Data supplied START

(* ===== verification/LogFileAppender.v ===== *)
(** * LogFileAppender.v: [slog/LogFileAppender.h] and [slog/LogFileAppender.cc]

A [LogFile] collects messages in [m_file_buff] and writes them to a file
descriptor that was opened for appending.  [disk] is the content of the file.
What [write(2)] does is outside of the program: [io] lists the results of the
next calls (a short count, [EINTR], another error); when the list is used up a
call writes everything.  So the retry loop of [AppendRaw] ends, whatever the list
is.

[S_DEF_BUFF_SZ] is 256 KiB in the code; the theorems hold for every size. *)

From S2P Require Import Prelude Machine LogStream.
#[local] Open Scope Z_scope.
#[local] Open Scope bef_scope.

(** The result of one call to [write]. *)
Inductive wres : Type :=
| Wrote (n : Z)   (* the number of bytes taken, at most what was asked *)
| WIntr           (* -1 with [errno == EINTR] *)
| WErr.           (* -1 with another [errno] *)

Record LogFile : Type := LF {
  disk : bytes;
  io : list wres;
  m_cur : Z;
  m_file_buff : bytes
}.

(** The loop of [AppendRaw]: what the file holds, the results left and [ret]. *)
Fixpoint append_loop (io : list wres) (disk msg : bytes) (ret : Z) : bytes * list wres * Z :=
  match msg with
  | [] => (disk, io, ret)
  | _ =>
      match io with
      | [] => (disk ++ msg, [], u64 (ret + blen msg))
      | WErr :: io' => (disk, io', ret)
      | WIntr :: io' => append_loop io' disk msg ret
      | Wrote n :: io' =>
          let written := Z.to_nat (Z.min n (blen msg)) in
          append_loop io' (disk ++ take written msg) (drop written msg)
            (u64 (ret + Z.of_nat written))
      end
  end.

Definition AppendRaw (msg : bytes) (f : LogFile) : LogFile * Z :=
  let '(d, io', ret) := append_loop (io f) (disk f) msg 0 in
  (LF d io' (m_cur f) (m_file_buff f), ret).

Definition Flush (gracefully : bool) (f : LogFile) : LogFile :=
  let '(f', _) := AppendRaw (take (Z.to_nat (m_cur f)) (m_file_buff f)) f in
  LF (disk f') (io f') 0 (m_file_buff f').

Section LogFile.
Variable S_DEF_BUFF_SZ : Z.

Definition Append (msg : bytes) (f : LogFile) : res (LogFile * Z) :=
  if negb (blen msg <=? S_DEF_BUFF_SZ) then inl AssertFail else
  let f1 := if u64 (S_DEF_BUFF_SZ - blen msg) <? m_cur f then Flush true f else f in
  let! b := copy (m_file_buff f1) (m_cur f1) msg in
  inr (LF (disk f1) (io f1) (m_cur f1 + blen msg) b, blen msg).

(** [LogFile(file)]: the file keeps what it held; the array is not initialised
    but for its first character. *)
Definition LogFile_init (d : bytes) (io : list wres) (garbage : bytes) : res LogFile :=
  let! b := poke garbage 0 nul in inr (LF d io 0 b).

(** [~LogFile()], up to [close]. *)
Definition LogFile_destroy (f : LogFile) : LogFile := Flush true f.

(** A client's use of the file. *)
Inductive FileOp : Type := FAppend (msg : bytes) | FFlush (gracefully : bool).

Definition file_op (op : FileOp) (f : LogFile) : res LogFile :=
  match op with
  | FAppend msg => let! (f', _) := Append msg f in inr f'
  | FFlush g => inr (Flush g f)
  end.

Fixpoint file_ops (l : list FileOp) (f : LogFile) : res LogFile :=
  match l with
  | [] => inr f
  | op :: l' => let! f' := file_op op f in file_ops l' f'
  end.

(** ** [AppendRaw] *)

Lemma append_loop_prefix io disk msg ret :
  0 <= ret -> ret + blen msg < 2 ^ 64 ->
  let '(d, _, r) := append_loop io disk msg ret in
  exists w, w `prefix_of` msg /\ d = disk ++ w /\ r = ret + blen w /\
    (WErr ∉ io -> w = msg).
Proof.
  revert disk msg ret. induction io as [|x io IH]; intros disk msg ret H0 H;
    destruct msg as [|c msg]; cbn [append_loop].
  - exists []. rewrite app_nil_r. change (blen []) with 0. repeat split; [done|lia].
  - exists (c :: msg). rewrite u64_id by (pose proof (blen_nonneg (c :: msg)); lia). done.
  - exists []. rewrite app_nil_r. change (blen []) with 0. repeat split; [done|lia].
  - destruct x as [n| |].
    + cbv zeta. set (k := Z.to_nat (Z.min n (blen (c :: msg)))).
      assert (k <= length (c :: msg))%nat as Hk by (unfold k, blen; lia).
      assert (Z.of_nat k + blen (drop k (c :: msg)) = blen (c :: msg)) as Hs.
      { unfold blen. rewrite length_drop. lia. }
      pose proof (blen_nonneg (drop k (c :: msg))). rewrite u64_id by lia.
      specialize (IH (disk ++ take k (c :: msg)) (drop k (c :: msg)) (ret + Z.of_nat k)
        ltac:(lia) ltac:(lia)).
      destruct (append_loop io (disk ++ take k (c :: msg)) (drop k (c :: msg)) (ret + Z.of_nat k))
        as [[d io'] r]. destruct IH as (w&Hp&->&->&Hw).
      exists (take k (c :: msg) ++ w). rewrite app_assoc, blen_app. split; [|split; [done|split]].
      * rewrite <-(take_drop k (c :: msg)) at 2. by apply prefix_app.
      * unfold blen at 2. rewrite length_take. lia.
      * intros He. rewrite Hw by set_solver. apply take_drop.
    + specialize (IH disk (c :: msg) ret H0 H).
      destruct (append_loop io disk (c :: msg) ret) as [[d io'] r].
      destruct IH as (w&?&?&?&Hw). exists w. repeat split; try done. intros. apply Hw. set_solver.
    + exists []. rewrite app_nil_r. change (blen []) with 0.
      repeat split; [apply prefix_nil|lia|]. intros He. set_solver.
Qed.

Lemma append_loop_io io disk msg ret d io' r :
  append_loop io disk msg ret = (d, io', r) -> WErr ∉ io -> WErr ∉ io'.
Proof.
  revert disk msg ret. induction io as [|x io IH]; intros disk msg ret;
    destruct msg as [|c msg]; cbn [append_loop]; intros H He; simplify_eq; try done.
  destruct x as [n| |]; simplify_eq; [eapply IH; [exact H|]..|]; set_solver.
Qed.

(** Without an error that is not [EINTR], [AppendRaw] writes the whole message,
    in as many calls as it takes. *)
Lemma AppendRaw_spec msg f :
  blen msg < 2 ^ 64 -> WErr ∉ io f ->
  exists io', AppendRaw msg f = (LF (disk f ++ msg) io' (m_cur f) (m_file_buff f), blen msg) /\
    WErr ∉ io'.
Proof.
  intros H He. unfold AppendRaw.
  pose proof (append_loop_prefix (io f) (disk f) msg 0 ltac:(lia) ltac:(lia)) as Hl.
  destruct (append_loop (io f) (disk f) msg 0) as [[d io'] r] eqn:E.
  destruct Hl as (w&_&->&->&Hw). rewrite Hw by done. exists io'. split; [done|].
  by eapply append_loop_io.
Qed.

(** ** The buffer *)

Hypothesis sz_ok : 0 <= S_DEF_BUFF_SZ < 2 ^ 32.

Definition file_wf (f : LogFile) : Prop :=
  blen (m_file_buff f) = S_DEF_BUFF_SZ /\ 0 <= m_cur f <= S_DEF_BUFF_SZ.

(** What was appended to the file: written or still in the buffer. *)
Definition content (f : LogFile) : bytes := disk f ++ take (Z.to_nat (m_cur f)) (m_file_buff f).

Lemma Flush_spec g f :
  file_wf f -> WErr ∉ io f ->
  file_wf (Flush g f) /\ content (Flush g f) = content f /\ disk (Flush g f) = content f /\
  m_cur (Flush g f) = 0 /\ WErr ∉ io (Flush g f).
Proof.
  intros [Hl Hc] He. unfold Flush.
  destruct (AppendRaw_spec (take (Z.to_nat (m_cur f)) (m_file_buff f)) f) as (io'&->&He'); [|done|].
  { unfold blen in *. rewrite length_take. lia. }
  unfold file_wf, content. simpl. rewrite app_nil_r. repeat split; try done; lia.
Qed.

Lemma Append_ok msg f :
  file_wf f -> WErr ∉ io f -> blen msg <= S_DEF_BUFF_SZ ->
  exists f', Append msg f = inr (f', blen msg) /\ file_wf f' /\ WErr ∉ io f' /\
    content f' = content f ++ msg.
Proof.
  intros Hwf He Hm. unfold Append. pose proof (blen_nonneg msg).
  destruct (Z.leb_spec (blen msg) S_DEF_BUFF_SZ); [|lia]. simpl negb. cbv iota zeta.
  rewrite u64_id by lia.
  set (f1 := if S_DEF_BUFF_SZ - blen msg <? m_cur f then Flush true f else f).
  assert (file_wf f1 /\ WErr ∉ io f1 /\ content f1 = content f /\
    m_cur f1 + blen msg <= S_DEF_BUFF_SZ) as ((Hl&Hc)&He1&Hct&Hr).
  { unfold f1. destruct (Z.ltb_spec (S_DEF_BUFF_SZ - blen msg) (m_cur f)).
    - destruct (Flush_spec true f Hwf He) as ([??]&?&?&->&?). repeat split; try done; lia.
    - repeat split; try done; try apply Hwf. lia. }
  rewrite copy_ok by lia. cbn [bind]. eexists; split; [done|].
  pose proof (blit_extends (m_file_buff f1) (m_cur f1) msg (proj1 Hc) ltac:(lia)) as [Hx1 Hx2].
  unfold file_wf, content. cbn [m_cur m_file_buff disk io].
  split; [split; [unfold blen in *; by rewrite Hx1|lia]|]. split; [done|].
  replace (Z.to_nat (m_cur f1 + blen msg)) with (Z.to_nat (m_cur f1) + length msg)%nat
    by (unfold blen; lia).
  rewrite Hx2, app_assoc. f_equal. exact Hct.
Qed.

Definition op_msg (op : FileOp) : bytes := match op with FAppend m => m | FFlush _ => [] end.

(** C28. Any use of a log file on a descriptor without write errors (short
    writes and [EINTR] may happen at any point): no operation fails, what is on
    disk and in the buffer is exactly what was appended, in order, and after a
    [Flush] - the destructor's - all of it is on disk. *)
Theorem LogFile_keeps_order (l : list FileOp) (f : LogFile) :
  file_wf f -> WErr ∉ io f -> Forall (fun op => blen (op_msg op) <= S_DEF_BUFF_SZ) l ->
  exists f', file_ops l f = inr f' /\ content f' = content f ++ mjoin (map op_msg l) /\
    disk (LogFile_destroy f') = content f ++ mjoin (map op_msg l).
Proof.
  intros Hwf He Hl. revert f Hwf He. induction Hl as [|op l Ho Hl IH]; intros f Hwf He.
  { exists f. cbn. rewrite app_nil_r. split; [done|]. split; [done|]. by apply Flush_spec. }
  destruct op as [msg|g]; cbn [op_msg file_ops file_op] in *.
  - destruct (Append_ok msg f Hwf He Ho) as (f1&->&Hwf1&He1&Hc1). cbn [bind].
    destruct (IH f1 Hwf1 He1) as (f'&->&Hc&Hd). exists f'. cbn. rewrite app_assoc.
    rewrite <-Hc1. done.
  - destruct (Flush_spec g f Hwf He) as (Hwf1&Hc1&_&_&He1).
    destruct (IH (Flush g f) Hwf1 He1) as (f'&Hf&Hc&Hd). cbn [bind]. rewrite Hf. exists f'.
    cbn. rewrite <-Hc1. done.
Qed.

End LogFile.

Definition S_DEF_BUFF_SZ : Z := 256 * 1024.

Lemma LogFile_keeps_order_witness :
  exists f',
    file_ops 8 [FAppend (bs "hello"); FFlush true; FAppend (bs "abcde"); FAppend (bs "fghi")]
      (LF (bs "old ") [Wrote 2; WIntr; Wrote 0; Wrote 100] 0 (replicate 8 nul)) = inr f' /\
    content f' = bs "old " ++ mjoin [bs "hello"; []; bs "abcde"; bs "fghi"] /\
    disk (LogFile_destroy f') = bs "old " ++ mjoin [bs "hello"; []; bs "abcde"; bs "fghi"].
Proof.
  apply (LogFile_keeps_order 8 ltac:(lia)
    [FAppend (bs "hello"); FFlush true; FAppend (bs "abcde"); FAppend (bs "fghi")]
    (LF (bs "old ") [Wrote 2; WIntr; Wrote 0; Wrote 100] 0 (replicate 8 nul))).
  - split; [done|simpl; lia].
  - simpl. rewrite !not_elem_of_cons. repeat split; try done. apply not_elem_of_nil.
  - repeat constructor; vm_compute; discriminate.
Defined.

(** An error that is not [EINTR] loses the rest of the message, and [Flush]
    clears the buffer all the same. *)
Lemma Flush_error_loses :
  disk (Flush true (LF [] [Wrote 2; WErr] 5 (bs "hello"))) = bs "he" /\
  m_cur (Flush true (LF [] [Wrote 2; WErr] 5 (bs "hello"))) = 0.
Proof. done. Qed.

Data supplied END

Filter the records, keeping only lines that contain "short", and show those lines.

Solution:
next calls (a short count, [EINTR], another error); when the list is used up a
(** C28. Any use of a log file on a descriptor without write errors (short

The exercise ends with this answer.